**TRY IT:** Print every line of the listing below, starting with the line that holds "(** The RFLAGS" and going on through the line that holds "(xorb (xorb (Z.testbit x 4)", both included, and print nothing else.

=== GIVEN DATA ===

(* ===== verification/X86.v ===== *)
(** * The processor state and the assembly the kernel contains

    The kernel's assembly fragments ([context_switch] and [user_mode_trampoline] of
    src/src/task/task.rs, [jump_to_user_mode] of src/src/task/usermode.rs and
    [syscall_entry] of src/src/core/syscall.rs) are lists of [instr], run by [exec].  Memory is a
    map of 64-bit words at 8-byte aligned addresses, which is how these
    fragments use their stacks; a load from an address never written, or any
    misaligned access, stops with [OutOfBounds].

    The file also declares what the kernel uses of the [x86_64] crate's
    [VirtAddr], as a type class with the crate's documented behaviour. *)

From S2P Require Import Prelude.

(** ** [x86_64::VirtAddr] *)

(** An address whose bits 48 to 63 repeat bit 47. *)
Definition canonical (a : Z) : Prop := 0 ≤ a < 2 ^ 47 ∨ 2 ^ 64 - 2 ^ 47 ≤ a < 2 ^ 64.

#[global] Instance canonical_dec a : Decision (canonical a).
Proof. unfold canonical. apply _. Defined.

(** [VirtAddr::new] (release 0.14 of the crate) returns a canonical address
    unchanged, extends the sign of an address whose highest set bit is bit 47, and
    panics on any other word. *)
Class VirtAddrNew := virt_new : Z → outcome Z.

Class VirtAddrSpec `{VirtAddrNew} : Prop := {
  virt_new_ok a : canonical a → virt_new a = Ret a;
  virt_new_extends a : 2 ^ 47 ≤ a < 2 ^ 48 → virt_new a = Ret (a + (2 ^ 64 - 2 ^ 48));
  virt_new_panic a : ¬ canonical a → ¬ 2 ^ 47 ≤ a < 2 ^ 48 → virt_new a = Stop Panic;
}.

Lemma wp_virt_new `{VirtAddrSpec} a (Q : Z → Prop) :
  canonical a → Q a → wp (virt_new a) Q.
Proof. intros Ha HQ. by rewrite virt_new_ok. Qed.

(** An instance with the documented behaviour. *)
Definition checked_virt_new : VirtAddrNew :=
  λ a, if decide (canonical a) then Ret a
       else if decide (2 ^ 47 ≤ a < 2 ^ 48) then Ret (a + (2 ^ 64 - 2 ^ 48)) else Stop Panic.

Lemma checked_virt_new_spec : @VirtAddrSpec checked_virt_new.
Proof.
  split; intros a Ha; unfold virt_new, checked_virt_new; [by rewrite decide_True|..].
  - rewrite decide_False, decide_True; [done|done|unfold canonical; lia].
  - intros Hb. by rewrite !decide_False.
Qed.

(** ** Registers and memory *)

Inductive reg := RAX | RBX | RCX | RDX | RSI | RDI | RBP | RSP | R8 | R9 | R10 | R11 | R12 | R13 | R14 | R15.

#[global] Instance reg_eq_dec : EqDecision reg.
Proof. solve_decision. Defined.

Definition regfile := reg → Z.

Definition set_reg (rs : regfile) (r : reg) (v : Z) : regfile :=
  λ r', if decide (r' = r) then v else rs r'.

(** Memory: 64-bit words at aligned addresses. *)
Abbreviation memory := (gmap Z Z).

Definition load (m : memory) (a : Z) : outcome Z :=
  if a mod 8 =? 0 then match m !! a with Some v => Ret v | None => Stop OutOfBounds end
  else Stop OutOfBounds.

Definition store (m : memory) (a v : Z) : outcome memory :=
  if (a mod 8 =? 0) && fits 64 a then Ret (<[a := v]> m) else Stop OutOfBounds.

(** The data segments; [cs] and [ss] are apart because [iretq] loads them. *)
Inductive dataseg := DS | ES | FS | GS.

#[global] Instance dataseg_eq_dec : EqDecision dataseg.
Proof. solve_decision. Defined.

Record cpu := mkCpu {
  regs : regfile;
  rip : Z;
  rflags : Z;
  cs : Z;
  ss : Z;
  segs : dataseg → Z;
  mem : memory;
}.

Definition with_regs (c : cpu) (rs : regfile) : cpu :=
  mkCpu rs (rip c) (rflags c) (cs c) (ss c) (segs c) (mem c).
Definition with_mem (c : cpu) (m : memory) : cpu :=
  mkCpu (regs c) (rip c) (rflags c) (cs c) (ss c) (segs c) m.
Definition with_rip (c : cpu) (v : Z) : cpu :=
  mkCpu (regs c) v (rflags c) (cs c) (ss c) (segs c) (mem c).
Definition with_rflags (c : cpu) (v : Z) : cpu :=
  mkCpu (regs c) (rip c) v (cs c) (ss c) (segs c) (mem c).

(** ** Flags *)

Definition IF_BIT : Z := 9.

(** The RFLAGS bits [popfq] and [iretq] load at privilege level 0 (CF, PF, AF,
    ZF, SF, TF, IF, DF, OF, IOPL, NT, AC, ID); bit 1 reads as one. *)
Definition flags_loaded (v : Z) : Z := Z.lor (Z.land v 0x247FD5) 2.

(** The image [pushfq] stores: VM and RF read as zero. *)
Definition flags_image (v : Z) : Z := Z.land v (unot 64 0x30000).

Definition parity (x : Z) : bool :=
  negb (xorb (xorb (xorb (Z.testbit x 0) (Z.testbit x 1)) (xorb (Z.testbit x 2) (Z.testbit x 3)))
             (xorb (xorb (Z.testbit x 4) (Z.testbit x 5)) (xorb (Z.testbit x 6) (Z.testbit x 7)))).

Definition b2z (b : bool) (k : Z) : Z := if b then Z.shiftl 1 k else 0.

(** [test v, v] and [or]: CF and OF cleared, ZF, SF and PF from the result. *)
Definition flags_logic (fl v : Z) : Z :=
  Z.lor (Z.land fl (unot 64 0x8D5))
        (Z.lor (b2z (v =? 0) 6) (Z.lor (b2z (Z.testbit v 63) 7) (b2z (parity v) 2))).

(** ** Instructions *)

Inductive instr :=
| TestJzErr (r : reg)          (* test r, r; jz to the int3/hlt label *)
| Push (r : reg)
| Pop (r : reg)
| Pushfq
| Popfq
| OrTop (imm : Z)              (* or qword ptr [rsp], imm *)
| MovRsp (r : reg)             (* mov rsp, r *)
| MovReg (r r' : reg)          (* mov r, r' *)
| AndReg (r : reg) (imm : Z)   (* and r, imm *)
| MovToMem (a : Z) (r : reg)   (* mov qword ptr [a], r *)
| MovFromMem (r : reg) (a : Z) (* mov r, qword ptr [a] *)
| PushMem (a : Z)              (* push qword ptr [a] *)
| MovSeg (s : dataseg) (r : reg)  (* mov ds, cx and its siblings: the low 16 bits *)
| RetI
| Iretq.

Section Exec.
Implicit Types c : cpu.

Definition push c (v : Z) : outcome cpu :=
  let sp := wrap 64 (regs c RSP - 8) in
  m <- store (mem c) sp v;;
  Ret (with_mem (with_regs c (set_reg (regs c) RSP sp)) m).

Definition pop c : outcome (Z * cpu) :=
  let sp := regs c RSP in
  v <- load (mem c) sp;;
  Ret (v, with_regs c (set_reg (regs c) RSP (wrap 64 (sp + 8)))).

Definition exec (i : instr) c : outcome cpu :=
  match i with
  | TestJzErr r =>
      if regs c r =? 0 then Stop Panic
      else Ret (with_rflags c (flags_logic (rflags c) (regs c r)))
  | Push r => push c (regs c r)
  | Pop r => let* (v, c) := pop c in Ret (with_regs c (set_reg (regs c) r v))
  | Pushfq => push c (flags_image (rflags c))
  | Popfq => let* (v, c) := pop c in Ret (with_rflags c (flags_loaded v))
  | OrTop imm =>
      v <- load (mem c) (regs c RSP);;
      m <- store (mem c) (regs c RSP) (Z.lor v imm);;
      Ret (with_rflags (with_mem c m) (flags_logic (rflags c) (Z.lor v imm)))
  | MovRsp r => Ret (with_regs c (set_reg (regs c) RSP (regs c r)))
  | MovReg r r' => Ret (with_regs c (set_reg (regs c) r (regs c r')))
  | AndReg r imm =>
      let v := Z.land (regs c r) imm in
      Ret (with_rflags (with_regs c (set_reg (regs c) r v)) (flags_logic (rflags c) v))
  | MovToMem a r => m <- store (mem c) a (regs c r);; Ret (with_mem c m)
  | MovFromMem r a => v <- load (mem c) a;; Ret (with_regs c (set_reg (regs c) r v))
  | PushMem a => v <- load (mem c) a;; push c v
  | MovSeg s r =>
      Ret (mkCpu (regs c) (rip c) (rflags c) (cs c) (ss c)
             (λ s', if decide (s' = s) then wrap 16 (regs c r) else segs c s') (mem c))
  | RetI => let* (v, c) := pop c in Ret (with_rip c v)
  | Iretq =>
      let* (new_rip, c) := pop c in
      let* (new_cs, c) := pop c in
      let* (new_fl, c) := pop c in
      let* (new_rsp, c) := pop c in
      let* (new_ss, c) := pop c in
      Ret (mkCpu (set_reg (regs c) RSP new_rsp) new_rip (flags_loaded new_fl)
             new_cs new_ss (segs c) (mem c))
  end.

Fixpoint run_code (l : list instr) c : outcome cpu :=
  match l with
  | [] => Ret c
  | i :: l' => c' <- exec i c;; run_code l' c'
  end.

Lemma run_code_app l1 l2 c :
  run_code (l1 ++ l2) c = obind (run_code l1 c) (run_code l2).
Proof.
  revert c. induction l1 as [|i l1 IH]; intros c; simpl; [done|].
  destruct (exec i c); simpl; [apply IH|done].
Qed.
End Exec.

(** ** Memory lemmas *)

Section Memory.
Implicit Types m : memory.

Lemma load_ok m a v : a mod 8 = 0 → m !! a = Some v → load m a = Ret v.
Proof. intros Ha Hv. unfold load. by rewrite Ha, Hv. Qed.

Lemma store_ok m a v : a mod 8 = 0 → 0 ≤ a < 2 ^ 64 → store m a v = Ret (<[a := v]> m).
Proof.
  intros Ha Hr. unfold store, fits. rewrite Ha.
  by rewrite (proj2 (Z.leb_le _ _)), (proj2 (Z.ltb_lt _ _)) by lia.
Qed.

Lemma set_reg_eq rs r v : set_reg rs r v r = v.
Proof. unfold set_reg. by rewrite decide_True. Qed.

Lemma set_reg_ne rs r r' v : r' ≠ r → set_reg rs r v r' = rs r'.
Proof. intros. unfold set_reg. by rewrite decide_False. Qed.

Lemma push_ok c sp v : regs c RSP = sp → sp mod 8 = 0 → 8 ≤ sp < 2 ^ 64 →
  push c v = Ret (with_mem (with_regs c (set_reg (regs c) RSP (sp - 8))) (<[sp - 8 := v]> (mem c))).
Proof.
  intros <- Ha Hr. unfold push, wrap. rewrite Z.mod_small by lia.
  rewrite store_ok by zlia. done.
Qed.

Lemma pop_ok c sp v : regs c RSP = sp → sp mod 8 = 0 → 0 ≤ sp < 2 ^ 64 - 8 →
  mem c !! sp = Some v →
  pop c = Ret (v, with_regs c (set_reg (regs c) RSP (sp + 8))).
Proof.
  intros <- Ha Hr Hm. unfold pop, wrap. rewrite (load_ok _ _ v) by done. cbn [obind].
  rewrite Z.mod_small by lia. done.
Qed.
End Memory.

(** [words m a l]: the words of [l] lie in memory from address [a] upwards. *)
Fixpoint words (m : memory) (a : Z) (l : list Z) : Prop :=
  match l with
  | [] => True
  | v :: l' => m !! a = Some v ∧ words m (a + 8) l'
  end.

(** The memories agree on the addresses of [lo, hi). *)
Definition agree (lo hi : Z) (m m' : memory) : Prop := ∀ a, lo ≤ a < hi → m !! a = m' !! a.

Lemma words_agree m m' a l : agree a (a + 8 * Z.of_nat (length l)) m m' →
  words m a l → words m' a l.
Proof.
  revert a. induction l as [|v l IH]; intros a Hag Hw; simpl in *; [done|].
  destruct Hw as [Hv Hw]. split; [rewrite <- Hag by lia; done|].
  apply IH; [|done]. intros b Hb. apply Hag. lia.
Qed.

Lemma agree_insert lo hi m a v : ¬ lo ≤ a < hi → agree lo hi m (<[a := v]> m).
Proof. intros Ha b Hb. rewrite lookup_insert_ne; [done|]. lia. Qed.

Lemma agree_trans lo hi m1 m2 m3 : agree lo hi m1 m2 → agree lo hi m2 m3 → agree lo hi m1 m3.
Proof. intros H12 H23 a Ha. rewrite H12, H23 by done. done. Qed.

===

**TASK RESULT:**
(** The RFLAGS bits [popfq] and [iretq] load at privilege level 0 (CF, PF, AF,
    ZF, SF, TF, IF, DF, OF, IOPL, NT, AC, ID); bit 1 reads as one. *)
Definition flags_loaded (v : Z) : Z := Z.lor (Z.land v 0x247FD5) 2.

(** The image [pushfq] stores: VM and RF read as zero. *)
Definition flags_image (v : Z) : Z := Z.land v (unot 64 0x30000).

Definition parity (x : Z) : bool :=
  negb (xorb (xorb (xorb (Z.testbit x 0) (Z.testbit x 1)) (xorb (Z.testbit x 2) (Z.testbit x 3)))
             (xorb (xorb (Z.testbit x 4) (Z.testbit x 5)) (xorb (Z.testbit x 6) (Z.testbit x 7)))).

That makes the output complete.